Jusque-là, on cherchait comment un avion eut pu laisser tomber des bombes sans être même aperçu dans l’espace.

Une fois le fait reconnu, Paris l’accepta, comme il acceptait les bombardements de nuit, stoïquement, avec non seulement un courage tranquille, mais presque une fierté de prendre sa part des dangers de la guerre.

On partit, oui, mais on resta surtout, et non seulement ceux que des obligations impérieuses retenaient, mais d’autres très nombreux aussi, soit par dévouement aux blessés qu’ils secouraient, aux parents qu’ils gardaient, soit simplement pour donner l’exemple.

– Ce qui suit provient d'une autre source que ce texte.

(** X26. [SetupFromType] on a struct type whose [data-align] tags are all
    left, center or right returns, and afterwards the header row shows the
    [header] tags of the fields in the order of declaration, header [c] in
    column [c], which sorts by column [c] when clicked, while the
    alignment of a field's tag is stored under the index of the field
    among all fields, with or without a header; a field without the tag
    leaves the alignment stored under its index as it was. *)
Theorem SetupFromType_columns (fs : list FieldTags) (st : SortedTable) :
  Forall (fun f => forall t : string,
              alignTag f = Some t -> In t alignNames) fs ->
  exists st' : SortedTable,
    SetupFromType fs st = Ok st' /\
    (forall (c : nat) (h : string),
        nth_error (headersOf fs) c = Some h ->
        cellAt 0 c (table st')
        = Some (mkCell h AlignLeft ColorWhite true (Some (Z.of_nat c)))) /\
    (forall (i : nat) (f : FieldTags),
        nth_error fs i = Some f ->
        lookupAlign i (columnAlign st')
        = match alignTag f with
          | Some t =>
              Some (if String.eqb t "left" then AlignLeft
                    else if String.eqb t "center" then AlignCenter
                    else AlignRight)
          | None => lookupAlign i (columnAlign st)
          end).
Proof.
  intros H. unfold SetupFromType.
  destruct (setupFields_ok fs 0 [] st H) as [st1 [E [_ [_ Hin]]]].
  rewrite E. cbn [bind fst snd app]. eexists. split; [reflexivity|]. split.
  - intros c h Hh. now apply setHeaders_header.
  - intros i f Hi. exact (Hin i f Hi).
Qed.

Lemma SetupFromType_columns_witness :
  exists st' : SortedTable,
    SetupFromType countFields NewSortedTable = Ok st' /\
    cellAt 0 0 (table st')
    = Some (mkCell "Count" AlignLeft ColorWhite true (Some 0%Z)) /\
    lookupAlign 0 (columnAlign st') = None /\
    lookupAlign 1 (columnAlign st') = Some AlignRight.
Proof.
  assert (H : Forall (fun f => forall t : string,
                          alignTag f = Some t -> In t alignNames)
                countFields).
  { apply Forall_cons; [|apply Forall_cons; [|apply Forall_nil]];
      simpl; intros t E; [discriminate|].
    injection E as <-. simpl. auto. }
  destruct (SetupFromType_columns countFields NewSortedTable H)
    as [st' [E [Hh Ha]]].
  exists st'. split; [exact E|]. split; [|split].
  - exact (Hh 0 "Count" eq_refl).
  - exact (Ha 0 (mkFieldTags None None) eq_refl).
  - exact (Ha 1 (mkFieldTags (Some "Count") (Some "right")) eq_refl).
Defined.

(** X27. [SetupFromType] panics with "unexpected align" exactly when some
    field of the struct type has a [data-align] tag that is not left,
    center or right, whatever the other tags are. *)
Theorem SetupFromType_unexpected_align (fs : list FieldTags)
  (st : SortedTable) :
  SetupFromType fs st = Panic "unexpected align"
  <-> Exists (fun f => exists t : string,
                  alignTag f = Some t /\ ~ In t alignNames) fs.
Proof.
  unfold SetupFromType. split.
  - intros H. destruct (tags_dec fs) as [Hok|Hbad]; [|exact Hbad].
    destruct (setupFields_ok fs 0 [] st Hok) as [st1 [E _]].
    rewrite E in H. discriminate.
  - intros H. now rewrite setupFields_panics.
Qed.

Lemma SetupFromType_unexpected_align_witness :
  SetupFromType misspeltFields NewSortedTable = Panic "unexpected align".
Proof.
  apply (proj2 (SetupFromType_unexpected_align misspeltFields
                  NewSortedTable)).
  apply Exists_cons_tl, Exists_cons_hd. exists "centre". split.
  - reflexivity.
  - simpl. intuition discriminate.
Defined.

End Setup.

(* ================================================================== *)
(** ** The view after a redraw *)

Section View.

Import Widget.




Lemma updateData_columnAlign (st st' : SortedTable) :
  updateData st = Ok st' -> columnAlign st' = columnAlign st.
Proof.
  unfold updateData. intros H. bind_inv H. now injection H as <-.
Qed.




End View.
Lemma read_csv_row_request names_data row :
  read_csv_row names_data row = names_data ++ option_list (request_of row).
Proof.
  unfold read_csv_row, request_of, display_name.
  destruct (row_get row (lit "name")) as [raw|];
    [|by cbn [fmap option_fmap option_map option_list]; rewrite app_nil_r].
  destruct (decide (strip raw = []));
    cbn [fmap option_fmap option_map option_list];
    [apply eq_sym, app_nil_r | reflexivity].
Qed.

Lemma read_csv_loop names_data rows :
  foldl read_csv_row names_data rows = names_data ++ omap request_of rows.
Proof.
  revert names_data. induction rows as [|row rows IH]; intros acc; simpl.
  - by rewrite app_nil_r.
  - rewrite IH, read_csv_row_request, <- app_assoc. f_equal.
    by destruct (request_of row).
Qed.

Lemma read_csv_requests rows : read_csv rows = omap request_of rows.
Proof. apply read_csv_loop. Qed.

Lemma length_omap_request rows :
  (length (omap request_of rows) + length (filter (λ r, nameless r = true) rows)
   = length rows)%nat.
Proof.
  induction rows as [|row rows IH]; [done|].
  rewrite filter_cons. cbn [omap list_omap]. fold (omap request_of rows).
  unfold request_of at 1.
  destruct (decide (nameless row = true)) as [Hn|Hn];
    unfold nameless in Hn; rewrite bool_decide_eq_true in Hn.
  - rewrite Hn. cbn [fmap option_fmap option_map length]. lia.
  - destruct (display_name row) as [n|]; [|done].
    cbn [fmap option_fmap option_map length]. lia.
Qed.
End ReadCsvFacts.

(** ** The generator *)

Ltac unfold_M :=
  unfold mbind, M_bind, bind, ret, raise, try_except, print, print_end,
    os_path_exists, os_remove, write_text, subprocess_run, set_files in *;
  cbn [files stdout fst snd] in *.

Lemma returned_Return {A} (r : result A) (a : A) :
  returned r = Some a → r = Return a (world_after r).
Proof. destruct r; cbn; congruence. Qed.

Section GeneratorFacts.
Context {rt : Runtime} {sys : System}.

Lemma create_temp_scad_written name params temp_file text w :
  scad_content name params = inr text →
  open_error temp_file (files w) = None →
  write_error temp_file text (files w) = None →
  create_temp_scad name params temp_file w
  = Return () {| files := <[temp_file := text]> (files w); stdout := stdout w |}.
Proof.
  intros Htext Hopen Hwrite. unfold create_temp_scad. rewrite Htext.
  unfold_M. by rewrite Hopen, Hwrite.
Qed.

Lemma create_temp_scad_inv name params temp_file w w' :
  create_temp_scad name params temp_file w = Return () w' →
  ∃ text, scad_content name params = inr text
          ∧ files w' !! temp_file = Some text.
Proof.
  unfold create_temp_scad. destruct (scad_content name params) as [key|text].
  - by unfold_M.
  - unfold_M. destruct (open_error temp_file (files w)); [done|].
    destruct (write_error temp_file text (files w)) as [[e partial]|]; [done|].
    intros [= <-]. exists text. cbn. by rewrite lookup_insert_eq.
Qed.

Lemma generate_stl_classifies tool name params dir w text res fs :
  let temp_scad := temp_scad_path dir name in
  let output_stl := output_stl_path dir name in
  scad_content name params = inr text →
  open_error temp_scad (files w) = None →
  write_error temp_scad text (files w) = None →
  spawn [tool; lit "-o"; output_stl; temp_scad] 60
    (<[temp_scad := text]> (files w)) = (res, fs) →
  ∃ b w', generate_stl tool name params dir w = Return b w'
          ∧ (b = true ↔ succeeds output_stl temp_scad res fs)
          ∧ files w' = (if b then delete temp_scad fs else fs).
Proof.
  intros temp_scad output_stl Htext Hopen Hwrite Hrun. unfold generate_stl.
  fold temp_scad output_stl. unfold mbind at 1, M_bind, bind at 1.
  rewrite (create_temp_scad_written _ _ _ text) by done.
  unfold_M. rewrite Hrun. unfold succeeds.
  destruct res as [rc err|e]; cbn [fst snd files stdout].
  - destruct (decide (rc = 0%Z)) as [->|Hrc];
      [rewrite bool_decide_eq_true_2 by done
      |rewrite bool_decide_eq_false_2 by done]; cbn [files stdout].
    + destruct (decide (is_Some (fs !! output_stl))) as [Hout|Hout];
        [rewrite bool_decide_eq_true_2 by done
        |rewrite bool_decide_eq_false_2 by done]; cbn [files stdout].
      * destruct (fs !! temp_scad) as [script|] eqn:Htemp; cbn [files stdout].
        -- destruct (unlink_error temp_scad fs) as [e|] eqn:Hunlink;
             cbn [files stdout].
           ++ exists false. case_bool_decide; eexists; (split; [done|]);
                (split; [|done]); (split; [done|]);
                intros (_ & _ & _ & ?); congruence.
           ++ exists true. eexists. split; [done|]. split; [|done].
              split; [|done]. intros _. eauto.
        -- exists false. case_bool_decide; eexists; (split; [done|]);
             (split; [|done]); (split; [done|]);
             intros (_ & _ & [? ?] & _); congruence.
      * exists false. case_bool_decide; eexists; (split; [done|]);
          (split; [|done]); (split; [done|]); by intros (_ & ? & _).
    + exists false. case_bool_decide; eexists; (split; [done|]);
        (split; [|done]); (split; [done|]); intros ([? [= ? ?]] & _); done.
  - exists false. case_bool_decide; eexists; (split; [done|]);
      (split; [|done]); (split; [done|]); by intros ([? ?] & _).
Qed.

Et ce sentiment d’honneur et de danger partagé, avec quelle fierté de Français ne l’avons-nous pas retrouvé dans les lettres ou les paroles, recueillies par les familles, des nombreuses victimes de Saint-Gervais !

Dans les trop courtes notices qui suivent on retrouvera partout la trace de ces beaux sentiments.

Ce sont bien des Français et de bons Français qui sont tombés à Saint-Gervais. Mais il n’y eut pas que des Français et des Françaises. Il y eut des Américaines, des Anglaises, le Conseiller de la Légation Suisse à Paris et sa femme, et puis cette délicieuse petite Belge de quinze ans, fille du Consul général de Belgique, à la mémoire de laquelle l’admirable reine Élisabeth dans sa visite à Saint-Gervais le 6 décembre 1918, guidée par son père, vint donner un regret ému et un de ces divins sourires qui réconfortaient les soldats dans la tranchée et leur apportaient toute la Patrie !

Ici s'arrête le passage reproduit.